Saved entries:

****************************************

(* ===== verification/Text.v ===== *)
(** * Text: the functions of Go's [strings], [bytes], [unicode], [strconv] and [sort]

    Searching, splitting, joining, trimming, sorting and converting byte strings, as the CSV reader, the
    REST handlers and the line parsers use them, with the lemmas they share. *)
From S2P Require Import Prelude Utf8.
From stdpp Require Import sorting.
#[local] Open Scope Z_scope.

Module Text.

Fixpoint prefixb (p s : list Z) : bool :=
  match p, s with
  | [], _ => true
  | a :: p', b :: s' => (a =? b) && prefixb p' s'
  | _ :: _, [] => false
  end.

(** [bytes.Index]: the first position of [sub] in [s], -1 when there is none. *)
Fixpoint index_from (i : Z) (s sub : list Z) : Z :=
  if prefixb sub s then i
  else match s with [] => -1 | _ :: s' => index_from (i + 1) s' sub end.
Definition Index (s sub : list Z) : Z := index_from 0 s sub.
Definition IndexByte (s : list Z) (c : Z) : Z := Index s [c].

(** [bytes.IndexFunc]: the position of the first rune with [f]; [skip] counts the bytes of the
    current rune still to be passed over. *)
Fixpoint index_func (f : Z -> bool) (skip : nat) (i : Z) (s : list Z) : Z :=
  match s with
  | [] => -1
  | _ :: s' =>
    match skip with
    | S k => index_func f k (i + 1) s'
    | O => let '(r, n) := decode_rune s in
           if f r then i else index_func f (Nat.pred n) (i + 1) s'
    end
  end.
Definition IndexFunc (s : list Z) (f : Z -> bool) : Z := index_func f 0 0 s.

(** [bytes.IndexRune]. *)
Definition IndexRune (s : list Z) (r : Z) : Z :=
  if in_range 0 r 127 then IndexByte s r
  else if r =? RuneError then IndexFunc s (fun x => x =? RuneError)
  else if negb (is_scalar r) then -1
  else Index s (encode_rune r).

(** [unicode.IsSpace]. *)
Definition IsSpace (r : Z) : bool :=
  in_range 9 r 13 || (r =? 32) || (r =? 133) || (r =? 160) || (r =? 5760)
  || in_range 8192 r 8202 || (r =? 8232) || (r =? 8233) || (r =? 8239) || (r =? 8287) || (r =? 12288).

Definition HasPrefix (s prefix : list Z) : bool := prefixb prefix s.

(** [strings.Split(s, sep)] for a separator of one byte. *)
Fixpoint Split (s : list Z) (c : Z) : list (list Z) :=
  match s with
  | [] => [[]]
  | b :: s' =>
    if b =? c then [] :: Split s' c
    else match Split s' c with
         | [] => [[b]]
         | p :: ps => (b :: p) :: ps
         end
  end.

(** [strings.Join]. *)
Fixpoint Join (ps : list (list Z)) (sep : list Z) : list Z :=
  match ps with
  | [] => []
  | [p] => p
  | p :: ps' => p ++ sep ++ Join ps' sep
  end.

(** [strings.ReplaceAll(s, old, new)] for [old] of one byte, and a [strings.Replacer] whose old
    strings have one byte each: every byte is replaced by itself. *)
Definition replace_bytes (f : Z -> list Z) (s : list Z) : list Z := concat (f <$> s).
Definition ReplaceAll (s : list Z) (old : Z) (new : list Z) : list Z :=
  replace_bytes (fun b => if b =? old then new else [b]) s.

(** [strconv.Itoa]. *)
Fixpoint digits_of (fuel : nat) (z : Z) : list Z :=
  match fuel with
  | O => []
  | S f => (if z <? 10 then [] else digits_of f (z / 10)) ++ [48 + z mod 10]
  end.
Definition Itoa (z : Z) : list Z :=
  if z <? 0 then 45 :: digits_of (S (Z.to_nat (Z.log2 (- z)))) (- z)
  else digits_of (S (Z.to_nat (Z.log2 z))) z.
Example Itoa_ex : Itoa (-1205) = str "-1205" /\ Itoa 0 = str "0" /\ Itoa 1000000 = str "1000000".
Proof. split_and!; reflexivity. Qed.

(** [strconv.ParseBool]. *)
Definition ParseBool (s : list Z) : option bool :=
  if bool_decide (s ∈ [str "1"; str "t"; str "T"; str "TRUE"; str "true"; str "True"]) then Some true
  else if bool_decide (s ∈ [str "0"; str "f"; str "F"; str "FALSE"; str "false"; str "False"]) then Some false
  else None.

(** [strconv.ParseInt(s, 10, 64)]: the value, or whether the error is a range error. *)
Fixpoint parse_digits (s : list Z) (n : Z) : Z + bool :=
  match s with
  | [] => inl n
  | c :: s =>
    if (c <? 48) || (57 <? c) then inr false
    else if 2 ^ 64 / 10 + 1 <=? n then inr true
    else let n := n * 10 + (c - 48) in if 2 ^ 64 - 1 <? n then inr true else parse_digits s n
  end.
Definition ParseInt (s : list Z) : Z + bool :=
  let '(neg, digits) := match s with
                        | 43 :: d => (false, d)
                        | 45 :: d => (true, d)
                        | _ => (false, s)
                        end in
  if bool_decide (digits = []) then inr false
  else
    match parse_digits digits 0 with
    | inr e => inr e
    | inl un =>
      if negb neg && (2 ^ 63 <=? un) then inr true
      else if neg && (2 ^ 63 <? un) then inr true
      else inl (if neg then - un else un)
    end.

(** [strings.SplitN(s, sep, 2)] for a separator of one byte. *)
Fixpoint SplitN2 (s : list Z) (c : Z) : list (list Z) :=
  match s with
  | [] => [[]]
  | b :: s' =>
    if b =? c then [[]; s']
    else match SplitN2 s' c with
         | [] => [[b]]
         | p :: ps => (b :: p) :: ps
         end
  end.

(** [for i := range s]: the positions at which the runes of [s] start. *)
Fixpoint rune_starts_from (skip : nat) (i : Z) (s : list Z) : list Z :=
  match s with
  | [] => []
  | _ :: s' =>
    match skip with
    | S k => rune_starts_from k (i + 1) s'
    | O => i :: rune_starts_from (Nat.pred (snd (decode_rune s))) (i + 1) s'
    end
  end.
Definition rune_starts (s : list Z) : list Z := rune_starts_from 0 0 s.

(** The order of Go's strings, and [sort.Strings]. *)
Fixpoint string_leb (s t : list Z) : bool :=
  match s, t with
  | [], _ => true
  | _ :: _, [] => false
  | a :: s, b :: t => (a <? b) || ((a =? b) && string_leb s t)
  end.
Definition string_le (s t : list Z) : Prop := string_leb s t = true.
#[export] Instance string_le_dec s t : Decision (string_le s t).
Proof. unfold string_le. apply _. Defined.
#[export] Instance string_le_total : Total string_le.
Proof.
  unfold string_le. intros s. induction s as [|a s IH]; intros [|b t]; cbn; auto.
  destruct (Z.ltb_spec a b), (Z.ltb_spec b a), (Z.eqb_spec a b), (Z.eqb_spec b a); cbn; auto; try lia.
Qed.
#[export] Instance string_le_trans : Transitive string_le.
Proof.
  unfold string_le. intros s. induction s as [|a s IH]; intros [|b t] [|c u]; cbn; try done.
  rewrite !orb_true_iff, !andb_true_iff, !Z.ltb_lt, !Z.eqb_eq. intros [?|[? ?]] [?|[? ?]]; try (left; lia).
  right. split; [lia|]. by apply (IH t).
Qed.
#[export] Instance string_le_antisym : AntiSymm (=) string_le.
Proof.
  unfold string_le. intros s. induction s as [|a s IH]; intros [|b t]; cbn; try done.
  rewrite !orb_true_iff, !andb_true_iff, !Z.ltb_lt, !Z.eqb_eq. intros [?|[? ?]] [?|[? ?]]; try lia. f_equal; auto.
Qed.
Definition sort_Strings (l : list (list Z)) : list (list Z) := merge_sort string_le l.

(** The encodings of the runes [IsSpace] accepts. *)
Definition space_runes : list Z :=
  [9; 10; 11; 12; 13; 32; 133; 160; 5760; 8192; 8193; 8194; 8195; 8196; 8197; 8198; 8199; 8200; 8201;
   8202; 8232; 8233; 8239; 8287; 12288].

(** [strings.TrimSpace]: the runes at the start are decoded from the left, those at the end from
    the right; a suffix decodes to a space when it is the encoding of one. *)
Definition strip_space (s : list Z) : option (list Z) :=
  let '(c, n) := decode_rune s in
  match s with [] => None | _ => if IsSpace c then Some (drop n s) else None end.
Fixpoint trim_left (fuel : nat) (s : list Z) : list Z :=
  match fuel with
  | O => s
  | S f => match strip_space s with Some s' => trim_left f s' | None => s end
  end.
Definition strip_suffix (s sp : list Z) : option (list Z) :=
  if prefixb (reverse sp) (reverse s) then Some (take (length s - length sp) s) else None.
Definition strip_space_end (s : list Z) : option (list Z) :=
  foldr (fun c acc => match strip_suffix s (encode_scalar c) with Some s' => Some s' | None => acc end)
    None space_runes.
Fixpoint trim_right (fuel : nat) (s : list Z) : list Z :=
  match fuel with
  | O => s
  | S f => match strip_space_end s with Some s' => trim_right f s' | None => s end
  end.
Definition TrimSpace (s : list Z) : list Z :=
  let s := trim_left (length s) s in trim_right (length s) s.

Example TrimSpace_ex :
  TrimSpace (str "  a b" ++ [194; 160; 226; 128; 137; 10; 32]) = str "a b" /\ TrimSpace (str "   ") = [].
Proof. split; reflexivity. Qed.

Definition not_printing_end (e : Z) : bool :=
  match reverse (encode_scalar e) with x :: _ => (x <? 33) || (126 <? x) | [] => false end.
Lemma space_runes_ends : Forall (fun e => not_printing_end e = true) space_runes.
Proof.
  apply Forall_forall. intros e He. apply (proj1 (forallb_forall not_printing_end space_runes)).
  - vm_compute. reflexivity.
  - by apply list_elem_of_In.
Qed.

(** Text between printing ASCII characters is not trimmed. *)
Lemma TrimSpace_id b s c : 33 <= b <= 126 -> 33 <= c <= 126 -> TrimSpace (b :: s ++ [c]) = b :: s ++ [c].
Proof.
  intros Hb Hc. unfold TrimSpace.
  assert (Hl : forall n, trim_left n (b :: s ++ [c]) = b :: s ++ [c]).
  { intros [|n]; [done|]. cbn [trim_left]. unfold strip_space. cbn [decode_rune].
    replace (b <? 128) with true by lia.
    replace (IsSpace b) with false; [done|]. unfold IsSpace, in_range. lia. }
  assert (Hr : forall n, trim_right n (b :: s ++ [c]) = b :: s ++ [c]).
  { intros [|n]; [done|]. cbn [trim_right].
    assert (Hn : strip_space_end (b :: s ++ [c]) = None); [|by rewrite Hn].
    pose proof space_runes_ends as Hsp.
    unfold strip_space_end. induction Hsp as [|e l He _ IH]; [done|]. cbn [foldr]. rewrite IH.
    unfold strip_suffix, not_printing_end in *. rewrite app_comm_cons, reverse_snoc.
    destruct (reverse (encode_scalar e)) as [|x u]; [done|]. cbn [prefixb].
    by replace (x =? c) with false by lia. }
  by rewrite Hl, Hr.
Qed.

(** ** Splitting and joining *)

Lemma Split_cons s c : exists p ps, Split s c = p :: ps.
Proof. destruct s as [|b s]; cbn; [eauto|]. destruct (_ =? _); [eauto|]. destruct (Split s c); eauto. Qed.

****************************************

Exercise instructions
The lines in the records above that include the word "destruct" must be copied out.

Task response
  destruct (Z.ltb_spec a b), (Z.ltb_spec b a), (Z.eqb_spec a b), (Z.eqb_spec b a); cbn; auto; try lia.
    destruct (reverse (encode_scalar e)) as [|x u]; [done|]. cbn [prefixb].
Proof. destruct s as [|b s]; cbn; [eauto|]. destruct (_ =? _); [eauto|]. destruct (Split s c); eauto. Qed.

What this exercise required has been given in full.